Secondo il protocollo, la donna si rivolge all'ospedale e fa la richiesta di interruzione di gravidanza farmacologica, firma il consenso informato e riceve la somministrazione del primo farmaco (mifepristone): nel 50% dei casi l'interruzione della gravidanza avviene già nelle prime 3-6 ore. È previsto un ricovero di tre giorni, ma la donna può firmare per la sua dimissione e lasciare l'ospedale. Dovrà, comunque, tornarci dopo tre giorni per assumere il secondo farmaco, la prostaglandina.

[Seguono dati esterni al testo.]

(** A regular-expression object: the literal as the source writes it,
    and its parsed form. *)
Record regex : Type := {
  source : string;
  flagstr : string;
  ast : re;
  names : list (string * nat);
}.

Definition compile (src fl : string) : option regex :=
  let s := JsString.chars src in
  match parse_alt (4 * length s + 8) s (1, []) with
  | Some (a, [], (_, nm)) =>
      Some {| source := src; flagstr := fl; ast := a; names := nm |}
  | _ => None
  end.

(** [rx src fl] is the object for the literal [/src/fl]. *)
Definition rx (src fl : string) : regex :=
  match compile src fl with
  | Some r => r
  | None => {| source := src; flagstr := fl; ast := never; names := [] |}
  end.

Definition rflags (r : regex) : flags := parse_flags (flagstr r).


(** *** Matcher

    The matcher is the continuation-passing backtracking matcher of the
    ECMAScript specification.  A state holds the code unit before the
    current position ([None] at the start of the input), the input that
    is left and the captures made so far. *)

Record mstate : Type := MState {
  prev : option ascii;
  rest : list ascii;
  caps : gmap nat (list ascii);
}.

Definition cont : Type := mstate → option mstate.

Definition item_mem (i : citem) (c : ascii) : bool :=
  match i with
  | CChar a => Ascii.eqb a c
  | CRange lo hi =>
      ((Char.code lo <=? Char.code c) && (Char.code c <=? Char.code hi))%nat
  | CDigit => Char.is_digit c
  | CWord => Char.is_word c
  | CSpace => Char.is_space c
  end.

Definition class_mem (items : list citem) (c : ascii) : bool :=
  existsb (λ i, item_mem i c) items.

(** With the [i] flag a code unit is in a class when some member has the
    same canonical (upper-case) form. *)
Definition set_mem (ic neg : bool) (items : list citem) (c : ascii) : bool :=
  xorb neg
    (if ic
     then class_mem items (Char.to_upper c)
          || class_mem items (Char.to_lower (Char.to_upper c))
     else class_mem items c).

Definition chr_mem (ic : bool) (a c : ascii) : bool :=
  if ic then Char.eqb_ci a c else Ascii.eqb a c.

Definition is_word_opt (o : option ascii) : bool :=
  match o with
  | Some c => Char.is_word c
  | None => false
  end.

Definition is_lt_opt (o : option ascii) : bool :=
  match o with
  | Some c => Char.is_line_terminator c
  | None => false
  end.

Definition at_bol (ml : bool) (st : mstate) : bool :=
  match prev st with
  | None => true
  | Some c => ml && Char.is_line_terminator c
  end.

Definition at_eol (ml : bool) (st : mstate) : bool :=
  match rest st with
  | [] => true
  | c :: _ => ml && Char.is_line_terminator c
  end.

Definition at_word_boundary (st : mstate) : bool :=
  xorb (is_word_opt (prev st)) (is_word_opt (head (rest st))).

Definition step_char (p : ascii → bool) (k : cont) (st : mstate) : option mstate :=
  match rest st with
  | c :: tl => if p c then k (MState (Some c) tl (caps st)) else None
  | [] => None
  end.

(** The text consumed between two states of one run. *)
Definition consumed (st st' : mstate) : list ascii :=
  take (length (rest st) - length (rest st')) (rest st).

Definition set_cap (n : nat) (w : list ascii) (st : mstate) : mstate :=
  MState (prev st) (rest st) (<[n := w]> (caps st)).

Fixpoint groups (r : re) : list nat :=
  match r with
  | RSeq a b | RAlt a b => groups a ++ groups b
  | RGroup n a => n :: groups a
  | RRep a _ _ => groups a
  | _ => []
  end.

(** Each iteration of a quantifier starts with the captures of the
    groups inside it reset. *)
Definition clear_caps (gs : list nat) (st : mstate) : mstate :=
  MState (prev st) (rest st) (foldr delete (caps st) gs).

(** The [lo] mandatory iterations of a quantifier. *)
Fixpoint rep_lo (step : cont → cont) (n : nat) (k : cont) : cont :=
  match n with
  | O => k
  | S n' => step (rep_lo step n' k)
  end.

(** The optional iterations, greedy: at most [n] more, each of which has
    to consume input (an iteration that matches the empty string is
    rejected once the mandatory ones are done). *)
Fixpoint rep_hi (step : cont → cont) (n : nat) (k : cont) (st : mstate)
  : option mstate :=
  match n with
  | O => k st
  | S n' =>
      match step (λ st', if (length (rest st') <? length (rest st))%nat
                         then rep_hi step n' k st' else None) st with
      | Some x => Some x
      | None => k st
      end
  end.

Section Matcher.
Variables ic ml : bool.

Fixpoint m (r : re) (k : cont) (st : mstate) {struct r} : option mstate :=
  match r with
  | RChar a => step_char (chr_mem ic a) k st
  | RSet neg items => step_char (set_mem ic neg items) k st
  | RDot => step_char (λ c, negb (Char.is_line_terminator c)) k st
  | RBol => if at_bol ml st then k st else None
  | REol => if at_eol ml st then k st else None
  | RWordB => if at_word_boundary st then k st else None
  | REmpty => k st
  | RSeq a b => m a (m b k) st
  | RAlt a b =>
      match m a k st with
      | Some x => Some x
      | None => m b k st
      end
  | RGroup n a => m a (λ st', k (set_cap n (consumed st st') st')) st
  | RRep a lo hi =>
      let step := λ k' st', m a k' (clear_caps (groups a) st') in
      rep_lo step lo
        (λ st1, rep_hi step
                  (match hi with
                   | Some h => h - lo
                   | None => length (rest st1)
                   end) k st1) st
  end.

(** Leftmost match: try every start position in turn. *)
Fixpoint search (r : re) (p : option ascii) (s : list ascii) (i : nat)
  : option (nat * mstate) :=
  match m r Some (MState p s ∅) with
  | Some st => Some (i, st)
  | None =>
      match s with
      | [] => None
      | c :: tl => search r (Some c) tl (S i)
      end
  end.
End Matcher.

(** *** Match results *)

(** The array a successful [exec] or [match] returns: [whole] is element
    0, [group n] is element [n] ([None] is [undefined]). *)
Record jsmatch : Type := {
  index : nat;
  whole : string;
  mgroups : gmap nat string;
}.

Definition group (mt : jsmatch) (n : nat) : option string := mgroups mt !! n.

Definition mk_match (i : nat) (s : list ascii) (st : mstate) : jsmatch :=
  {| index := i;
     whole := JsString.of_chars (take (length s - i - length (rest st)) (drop i s));
     mgroups := JsString.of_chars <$> caps st |}.

(** [RegExpBuiltinExec] from position [from].  For an object without the
    [g] flag the callers pass 0: such an object neither reads nor writes
    its [lastIndex]. *)
Definition exec_from (r : regex) (from : nat) (s : string) : option jsmatch :=
  let l := JsString.chars s in
  if (length l <? from)%nat then None else
  match search (ignoreCase (rflags r)) (multiline (rflags r)) (ast r)
          (last (take from l)) (drop from l) from with
  | Some (i, st) => Some (mk_match i l st)
  | None => None
  end.

(** [s.match(r)] and [r.exec(s)] for [r] without the [g] flag. *)
Definition exec (r : regex) (s : string) : option jsmatch := exec_from r 0 s.


(** [r.test(s)] for [r] without the [g] flag. *)
Definition test (r : regex) (s : string) : bool :=
  match exec r s with
  | Some _ => true
  | None => false
  end.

Il ricovero ordinario, previsto dalle indicazioni del Consiglio superiore di sanità, è davvero necessario?
Ci sono evidenze che dimostrano che il ricovero non è necessario. Secondo i dati dell'Organizzazione mondiale della sanità e della Food and drug administration è sufficiente il regime di day-hospital, e anche nella legge 194, il ricovero per l'interruzione chirurgica viene considerato un'eventualità, non un obbligo: d'altronde è indicata la possibilità di rivolgersi ai poliambulatori, dove non è possibile ricoverare i pazienti. Per altro, semmai dovessero sopraggiungere complicanze, queste si verificano dopo l'espulsione, quando, secondo le linee guida, la paziente è invece già stata dimessa. Inoltre, non va dimenticato che le donne, firmando la cartella clinica, per rifiutare il ricovero (diritto garantito dalla nostra Costituzione), sollevano l'ospedale e i medici da tutte le responsabilità e restano così effettivamente da sole

Considerate le polemiche di settimana scorsa, non c'è il rischio di un trattamento differente a seconda delle regioni?
Esiste il rischio di un'eterogeneità tra regione e regione che, per esempio, potrebbe provocare spostamenti di pazienti verso strutture sanitarie che offrono il day hospital anziché il ricovero. Ma è anche vero che c'è un limite costituzionale forte per tutti i legislatori di intervenire sulle modalità di cura, sulla libertà del medico e sul rapporto tra il medico e il paziente. Inoltre, si parla di un trattamento che appartiene alla categoria dei livelli essenziali di assistenza, che non prevedono l'intervento del ministero nella modalità con cui devono essere erogate. Saranno le Regioni a elaborare le linee guida e a decidere i comportamenti da adottare

Come funziona nel resto d'Europa?
A parte poche eccezioni l'interruzione di gravidanza farmacologica è già in uso, Francia e Inghilterra lo adottano fino a nove settimane, nel 49% dei casi, in Scozia e in Svezia fino al 60%. Non è previsto ricovero ma solo uno stato di osservazione in day-hospital

Che cosa accade alla paziente che ha assunto il farmaco e quali sono i rischi per la salute della donna?
L'assunzione dei due farmaci provoca dolori molto simili a quelli mestruali, causati dalla contrazione dell'utero, come per altro avviene durante la mestruazione. Possono verificarsi disturbi allo stomaco, diarrea e sanguinamento che può durare a lungo, come nel caso di un aborto spontaneo. Solo in un caso su mille serve una trasfusione. La lunga durata dell'emorragia e una gestione complessiva dell'aborto più lunga sono un aspetto negativo, ma l'esperienza dimostra che le donne prediligono la soluzione chimica a quella chirurgica che prevede un'anestesia per gestire il dolore dell'intervento.